● What this task involves
Give the number of lines below that contain "Lemma", with no other output.

Data records
****
(* ===== verification/Rpc.v ===== *)
(** * The echo and verification RPCs, end to end

    [rpc_done] is the shape of every run of the three client sides. The theorems
    join a client's run to the run of the peer's handler: the client reads the bytes
    the handler wrote. *)

From Stdlib Require Import Strings.Byte.
From S2P Require Import Prelude Std Foreign WireTypes Errors ConfigTypes Prog ProgFacts Effects.
From S2P Require Import Wire StreamSpec WireFacts Framing Config Connection Incoming.
From S2P Require Import UniListener Verification BiListener Igd Endpoint EndpointFacts.

Local Open Scope prog_scope.

Section Rpc.
Context {F : Foreign} {Bc : Bincode} {Bo : Backoff}.

(** ** The client side *)

(** A request [m] was sent on the new stream [(s, rs)]. *)
Definition asked (c : Connection) (m : WireMsg) s rs (tr : list (event ev)) : Prop :=
  exists tw, tr = Ev (OpenBi (conn_inner c)) (Ok (s, rs)) :: tw
    /\ runs (write_to_stream m s) tw (Done (Ok tt)).

(** The request could not be sent. *)
Definition not_asked (c : Connection) (m : WireMsg) (tr : list (event ev)) (e : RpcError) : Prop :=
  (exists qe, tr = [Ev (OpenBi (conn_inner c)) (Err qe)] /\ e = from (from qe : ConnectionError))
  \/ (exists s rs tw se, tr = Ev (OpenBi (conn_inner c)) (Ok (s, rs)) :: tw
        /\ runs (write_to_stream m s) tw (Done (Err se)) /\ e = from se).

Section Client.
Context {A : Type} (contact : Connection) (m : WireMsg).
Context (f : option WireMsg -> io (Result A RpcError)) (g : option WireMsg -> Result A RpcError).
Context (Hf : forall msg, f msg = Ret (g msg)).

Lemma rpc_done tr r :
  runs (let? (send, recv) := open_bi contact in
        let? _ := send_wire_msg send m in
        let? r := timeout ECHO_SERVICE_QUERY_TIMEOUT (next_wire_msg recv) in
        let? msg := Ret r in f msg) tr (Done r) ->
  (exists e, not_asked contact m tr e /\ r = Err e)
  \/ exists s rs t1 t2, tr = t1 ++ t2 /\ asked contact m s rs t1 /\
     ((runs (read_from_stream rs) t2 (Halt Running) /\ r = Err RpcError_TimedOut)
      \/ (exists e, runs (read_from_stream rs) t2 (Done (Err e)) /\ r = Err (RpcError_Recv e))
      \/ (exists msg, runs (read_from_stream rs) t2 (Done (Ok msg)) /\ r = g msg)).
Proof.
  intros H. apply runs_try_done in H as [([send recv] & t1 & t2 & -> & H1 & H)|(e & H1 & ->)].
  2: { left. eexists. split; [|done]. left.
       unfold open_bi in H1. apply runs_try_done in H1 as [([s rs] & t1 & t2 & -> & H1 & H2)|(qe & H1 & He)].
       - by apply runs_ret_done in H2 as [_ ?].
       - apply runs_call_done in H1 as ->. simplify_eq. eauto. }
  unfold open_bi in H1. apply runs_try_done in H1 as [([s rs] & t3 & t4 & -> & H1 & H2)|(qe & H1 & He)]; [|done].
  apply runs_call_done in H1 as ->. apply runs_ret_done in H2 as [-> Hsr]. injection Hsr as -> ->.
  apply runs_try_done in H as [([] & tw & t5 & -> & H1 & H)|(e & H1 & ->)].
  2: { left. eexists. split; [|done]. right. by exists s, rs, t2, e. }
  right. exists s, rs, (Ev (OpenBi (conn_inner contact)) (Ok (s, rs)) :: tw), t5.
  split; [done|]. split; [by exists tw|].
  apply runs_try_done in H as [(r' & t6 & t7 & -> & H2 & H)|(e & H2 & ->)].
  - unfold timeout in H2. apply runs_bind_done in H2 as (w & t8 & t9 & -> & H2 & H3).
    apply runs_ret_done in H3 as [-> Hw]. apply runs_within_done in H2.
    destruct w as [w|]; [|done]. injection Hw as ->. rewrite app_nil_r in *.
    apply runs_try_done in H as [(msg & t9 & t10 & -> & H3 & H)|(e & H3 & ->)];
      apply runs_ret_done in H3 as [-> <-].
    + rewrite Hf in H. apply runs_ret_done in H as [-> ->]. rewrite app_nil_r. right. right. eauto.
    + rewrite app_nil_r. right. left. eauto.
  - unfold timeout in H2. apply runs_bind_done in H2 as (w & t8 & t9 & -> & H2 & H3).
    apply runs_ret_done in H3 as [-> Hw]. apply runs_within_done in H2.
    destruct w as [w|]; [done|]. rewrite app_nil_r. by left.
Qed.

End Client.

(** ** Client and server together *)

(** The stream the client reads from starts with the bytes [bs]. *)
Definition receives (c : Connection) (bs : Bytes) (n : q_RecvStream -> stream) (tr : list (event ev)) : Prop :=
  forall s rs, Ev (OpenBi (conn_inner c)) (Ok (s, rs)) ∈ tr ->
    exists rest, content (n rs) = bs ++ rest.

Definition not_a_read (v : event ev) : Prop :=
  match v with
  | Ev e x => match e with Read _ _ | ReadExact _ _ => False | _ => True end
  end.

Lemma write_conforms m s tr o n n' :
  runs (write_to_stream m s) tr o -> conforms n tr n' -> unchanged n n'.
Proof.
  intros Hr. assert (Forall not_a_read tr) as Ht.
  { revert tr o Hr. change (only not_a_read (write_to_stream m s)).
    unfold write_to_stream. repeat (only_step || done). }
  clear Hr. revert n. induction Ht as [|[T e x] tr He _ IH]; intros n Hc; [done|].
  destruct Hc as (n1 & Hv & Hc). transitivity n1; [|by apply IH]. by destruct e.
Qed.

(** A client that was answered with the frame of [reply] reads [reply]. *)
Lemma rpc_answered `{!BincodeLaws} contact m s rs t1 t2 msg reply bs n n' :
  asked contact m s rs t1 -> runs (read_from_stream rs) t2 (Done msg) ->
  conforms n (t1 ++ t2) n' -> receives contact bs n (t1 ++ t2) ->
  frame reply = Some bs -> reply <> UserMsg [] -> msg = Ok (Some reply).
Proof.
  intros (tw & -> & Hw) Hr Hc Hb Hfr Hne.
  destruct (Hb s rs) as [rest Hrest]; [by left|].
  apply conforms_app in Hc as (n1 & (n0 & Hu & Hc1) & Hc2).
  pose proof (write_conforms _ _ _ _ _ _ Hw Hc1) as Hu1.
  destruct (read_decodes _ _ _ _ _ Hr Hc2) as [Hd _].
  rewrite (Hu1 rs), (Hu rs) in Hd. destruct (n rs) as [c e]. cbn in Hrest. subst c.
  rewrite (decode_of_frame reply) in Hd by done. by simplify_eq.
Qed.

Section EndToEnd.
Context `{!EqDecision q_SendStream, !BincodeLaws}.

(** C19: when the stream of an echo request carries what the peer's handler wrote, the
    client's [endpoint_echo] returns the address the handler was given, unless it
    runs out of time or cannot send; it never returns another address. *)
Theorem echo_rpc contact tr r n n' s' peer trs :
  runs (handle_endpoint_echo s' peer) trs (Done (Ok tt)) ->
  runs (endpoint_echo contact) tr (Done r) -> conforms n tr n' ->
  receives contact (written s' trs) n tr ->
  r = Ok peer \/ r = Err RpcError_TimedOut \/ exists e, r = Err (RpcError_Send e).
Proof.
  intros Hs Hr Hc Hb. apply write_ok_frame in Hs as (bs & Hfr & Hwr). rewrite Hwr in Hb.
  apply (rpc_done contact EndpointEchoReq _ (fun msg => match msg with
    | Some (EndpointEchoResp addr) => Ok addr
    | msg => Err (from (RecvError_Serialization (unexpected_error msg))) end))
    in Hr; [|by intros [[]|]; rewrite ?unexpected_total].
  destruct Hr as [(e & Hn & ->)|(s & rs & t1 & t2 & -> & Ha & [[H1 ->]|[(e & H1 & ->)|(msg & H1 & ->)]])].
  - right. right. destruct Hn as [(qe & _ & ->)|(s & rs & tw & se & _ & _ & ->)]; eauto.
  - auto.
  - pose proof (rpc_answered _ _ _ _ _ _ _ _ _ _ _ Ha H1 Hc Hb Hfr) as Hm.
    by specialize (Hm ltac:(done)).
  - pose proof (rpc_answered _ _ _ _ _ _ _ _ _ _ _ Ha H1 Hc Hb Hfr) as Hm.
    specialize (Hm ltac:(done)). simplify_eq. by left.
Qed.

(** C18: the verdict a client's [endpoint_verification] returns is the one the peer's
    handler wrote after its check: [true] only when the handler connected back to the
    address and got an echo, [false] only when the check returned an error or, begun, had
    not returned within the time limit. *)
Theorem verification_rpc contact addr tr b n n' endpoint s' rs' trs :
  runs (handle_endpoint_verification endpoint s' addr) trs (Done (Ok tt)) ->
  runs (endpoint_verification contact addr) tr (Done (Ok b)) -> conforms n tr n' ->
  Forall (event_fresh s' rs') trs -> receives contact (written s' trs) n tr ->
  exists tr1 tr2, trs = tr1 ++ tr2 /\ verdict endpoint addr tr1 b
    /\ runs (write_to_stream (EndpointVerificationResp b) s') tr2 (Done (Ok tt)).
Proof.
  intros Hs Hr Hc Hf Hb. apply verification_shape in Hs as (tr1 & tr2 & v & o & -> & Ho & Hv & Hs).
  apply Forall_app in Hf as [Hf _]. destruct (verify_elsewhere _ _ _ _ _ _ Ho Hf) as [He _].
  rewrite written_app, (elsewhere_written _ _ _ He) in Hb. cbn [app] in Hb.
  exists tr1, tr2. split; [done|]. pose proof Hs as Hs'. apply write_ok_frame in Hs as (bs & Hfr & Hwr). rewrite Hwr in Hb.
  apply (rpc_done contact (EndpointVerificationReq addr) _ (fun msg => match msg with
    | Some (EndpointVerificationResp valid) => Ok valid
    | msg => Err (from (RecvError_Serialization (unexpected_error msg))) end))
    in Hr; [|by intros [[]|]; rewrite ?unexpected_total].
  destruct Hr as [(e & _ & ?)|(s & rs & t1 & t2 & -> & Ha & [[H1 ?]|[(e & H1 & ?)|(msg & H1 & Hg)]])]; [done..|].
  pose proof (rpc_answered _ _ _ _ _ _ _ _ _ _ _ Ha H1 Hc Hb Hfr) as Hm.
  specialize (Hm ltac:(done)). simplify_eq/=. done.
Qed.

End EndToEnd.

(** ** [is_reachable] *)

(** C38: [is_reachable] accepts any answer: once the peer was connected and asked, an
    unexpected message and the end of the stream without an answer are successes as
    much as an echo response. *)
Theorem is_reachable_any_answer e addr t1 t2 t3 c i s rs msg :
  runs (new_connection e addr) t1 (Done (Ok (c, i))) ->
  asked c EndpointEchoReq s rs t2 ->
  runs (read_from_stream rs) t3 (Done (Ok msg)) ->
  runs (is_reachable e addr) (t1 ++ t2 ++ t3) (Done (Ok tt)).
Proof.
  intros H1 (tw & -> & H2) H3. unfold is_reachable.
  apply runs_try_done. left. eexists (c, i), t1, _. split_and!; [done..|].
  apply runs_try_done. left. exists (mkSendStream s, mkRecvStream rs), [Ev (OpenBi (conn_inner c)) (Ok (s, rs))], (tw ++ t3).
  split_and!; [done| |].
  { unfold open_bi. apply runs_try_done. left. exists (s, rs). eexists [_], [].
    split_and!; [done|by apply runs_call_done|by apply runs_ret_done]. }
  apply runs_try_done. left. exists tt, tw, t3. split_and!; [done..|].
  apply runs_try_done. left. exists (Ok msg), t3, []. rewrite app_nil_r. split_and!; [done| |].
  { unfold timeout. apply runs_bind_done. exists (Some (Ok msg)), t3, []. rewrite app_nil_r.
    split_and!; [done|by apply runs_within_iff|by apply runs_ret_done]. }
  apply runs_try_done. left. exists msg, [], []. split_and!; [done|by apply runs_ret_done|].
  destruct msg as [[]|]; by apply runs_ret_done.
Qed.

End Rpc.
****
● Exercise solution
3